Exercise prompt:
Beginning with the line below that contains "raw ≠ EmptyString)" and ending with the line that contains "rewrite IH by", copy every line exactly. Copy nothing else.

Information shown:

>>>>

(** [/^\d+$/] and [Number.parseInt(_, 10)]: a non-empty run of decimal
    digits, read left to right. *)
Fixpoint parse_digits (acc : Z) (s : string) : option Z :=
  match s with
  | EmptyString => Some acc
  | String c s' => d ← digit_of c; parse_digits (10 * acc + d) s'
  end.

Definition readClamped (env : TurnEnv) (name : string) (min max : Z) : option Z :=
  raw ← env !! name;
  let trimmed := js_trim raw in
  if bool_decide (trimmed = EmptyString) then None else
  parsed ← parse_digits 0 trimmed;
  if (MAX_SAFE_INTEGER <? parsed) || (parsed <? min) || (max <? parsed)
  then None else Some parsed.

(** The inner loop over a binding's aliases: the first usable one. *)
Fixpoint read_aliases (env : TurnEnv) (al : list EnvAlias) : option (Z * string) :=
  match al with
  | [] => None
  | a :: t =>
      match readClamped env (al_name a) (al_min a) (al_max a) with
      | Some v => Some (v, al_name a)
      | None => read_aliases env t
      end
  end.

Record ResolvedTurnPolicy : Set := {
  rp_policy : TurnPolicy;
  rp_sources : list (PolicyField * string);
  rp_ignored : list string }.

(** One iteration of the loop over the bindings. *)
Definition resolve_binding (env : TurnEnv) (acc : TurnPolicy * list (PolicyField * string))
    (b : EnvBinding) : TurnPolicy * list (PolicyField * string) :=
  match readClamped env (bd_canonical b) (bd_min b) (bd_max b) with
  | Some v => (set_field (bd_field b) v acc.1, acc.2 ++ [(bd_field b, bd_canonical b)])
  | None =>
      match read_aliases env (bd_aliases b) with
      | Some (v, n) => (set_field (bd_field b) v acc.1, acc.2 ++ [(bd_field b, n)])
      | None => acc
      end
  end.

Definition resolveTurnPolicyDetailed (env : TurnEnv) : ResolvedTurnPolicy :=
  let r := fold_left (resolve_binding env) TURN_POLICY_ENV_BINDINGS (DEFAULT_TURN_POLICY, []) in
  {| rp_policy := r.1;
     rp_sources := r.2;
     rp_ignored := List.filter (fun name =>
       match env !! name with
       | Some raw => bool_decide (js_trim raw ≠ EmptyString)
       | None => false
       end) RETIRED_TURN_ENV_NAMES |}.

Definition resolveTurnPolicy (env : TurnEnv) : TurnPolicy := rp_policy (resolveTurnPolicyDetailed env).

(** ** Facts *)

Lemma get_set_field f g v p : get_field f (set_field g v p) = if decide (f = g) then v else get_field f p.
Proof. destruct f, g; reflexivity. Qed.

Lemma readClamped_bounds env name mn mx v :
  readClamped env name mn mx = Some v -> mn <= v <= mx /\ v <= MAX_SAFE_INTEGER.
Proof.
  unfold readClamped. intros H. simplify_option_eq.
  repeat case_match; simplify_eq; breflect; lia.
Qed.

Lemma read_aliases_bounds env al v n :
  read_aliases env al = Some (v, n) ->
  exists a, a ∈ al /\ n = al_name a /\ readClamped env n (al_min a) (al_max a) = Some v.
Proof.
  induction al as [|a al IH]; simpl; [done|]. destruct (readClamped _ _ _ _) eqn:E; intros; simplify_eq.
  - exists a. set_solver.
  - destruct IH as (a' & ? & ? & ?); [done|]. exists a'. set_solver.
Qed.

(** What a binding contributes: the canonical name if usable, else the first
    usable alias. *)
Definition binding_value (env : TurnEnv) (b : EnvBinding) : option (Z * string) :=
  match readClamped env (bd_canonical b) (bd_min b) (bd_max b) with
  | Some v => Some (v, bd_canonical b)
  | None => read_aliases env (bd_aliases b)
  end.

Lemma resolve_binding_value env acc b :
  resolve_binding env acc b =
  match binding_value env b with
  | Some (v, n) => (set_field (bd_field b) v acc.1, acc.2 ++ [(bd_field b, n)])
  | None => acc
  end.
Proof. unfold resolve_binding, binding_value. by destruct (readClamped _ _ _ _). Qed.

Lemma resolve_bindings_field env f bs acc :
  NoDup (map bd_field bs) ->
  get_field f (fold_left (resolve_binding env) bs acc).1 =
  match list_find (fun b => bd_field b = f) bs with
  | Some (_, b) => from_option fst (get_field f acc.1) (binding_value env b)
  | None => get_field f acc.1
  end.
Proof.
  revert acc. induction bs as [|b bs IH]; intros acc Hnd; [done|].
  inversion Hnd as [|? ? Hnin Hnd']; subst. cbn [fold_left list_find].
  rewrite IH by done. rewrite resolve_binding_value.
  destruct (decide (bd_field b = f)) as [<-|Hne].
  - replace (list_find _ bs) with (@None (nat * EnvBinding)).
    + destruct (binding_value env b) as [[v n]|]; simpl; [|done].
      rewrite get_set_field. by case_decide.
    + symmetry. apply list_find_None, Forall_forall. intros b' Hb' Heq. apply Hnin.
      rewrite <- Heq. by apply list_elem_of_fmap_2.
  - destruct (list_find _ bs) as [[i b']|]; simpl.
    + destruct (binding_value env b') as [[v' n']|]; simpl; [done|].
      destruct (binding_value env b) as [[v n]|]; simpl; [|done].
      rewrite get_set_field. by case_decide; subst.
    + destruct (binding_value env b) as [[v n]|]; simpl; [|done].
      rewrite get_set_field. by case_decide; subst.
Qed.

<<<<

Task solution:
       | Some raw => bool_decide (js_trim raw ≠ EmptyString)
       | None => false
       end) RETIRED_TURN_ENV_NAMES |}.

Definition resolveTurnPolicy (env : TurnEnv) : TurnPolicy := rp_policy (resolveTurnPolicyDetailed env).

(** ** Facts *)

Lemma get_set_field f g v p : get_field f (set_field g v p) = if decide (f = g) then v else get_field f p.
Proof. destruct f, g; reflexivity. Qed.

Lemma readClamped_bounds env name mn mx v :
  readClamped env name mn mx = Some v -> mn <= v <= mx /\ v <= MAX_SAFE_INTEGER.
Proof.
  unfold readClamped. intros H. simplify_option_eq.
  repeat case_match; simplify_eq; breflect; lia.
Qed.

Lemma read_aliases_bounds env al v n :
  read_aliases env al = Some (v, n) ->
  exists a, a ∈ al /\ n = al_name a /\ readClamped env n (al_min a) (al_max a) = Some v.
Proof.
  induction al as [|a al IH]; simpl; [done|]. destruct (readClamped _ _ _ _) eqn:E; intros; simplify_eq.
  - exists a. set_solver.
  - destruct IH as (a' & ? & ? & ?); [done|]. exists a'. set_solver.
Qed.

(** What a binding contributes: the canonical name if usable, else the first
    usable alias. *)
Definition binding_value (env : TurnEnv) (b : EnvBinding) : option (Z * string) :=
  match readClamped env (bd_canonical b) (bd_min b) (bd_max b) with
  | Some v => Some (v, bd_canonical b)
  | None => read_aliases env (bd_aliases b)
  end.

Lemma resolve_binding_value env acc b :
  resolve_binding env acc b =
  match binding_value env b with
  | Some (v, n) => (set_field (bd_field b) v acc.1, acc.2 ++ [(bd_field b, n)])
  | None => acc
  end.
Proof. unfold resolve_binding, binding_value. by destruct (readClamped _ _ _ _). Qed.

Lemma resolve_bindings_field env f bs acc :
  NoDup (map bd_field bs) ->
  get_field f (fold_left (resolve_binding env) bs acc).1 =
  match list_find (fun b => bd_field b = f) bs with
  | Some (_, b) => from_option fst (get_field f acc.1) (binding_value env b)
  | None => get_field f acc.1
  end.
Proof.
  revert acc. induction bs as [|b bs IH]; intros acc Hnd; [done|].
  inversion Hnd as [|? ? Hnin Hnd']; subst. cbn [fold_left list_find].
  rewrite IH by done. rewrite resolve_binding_value.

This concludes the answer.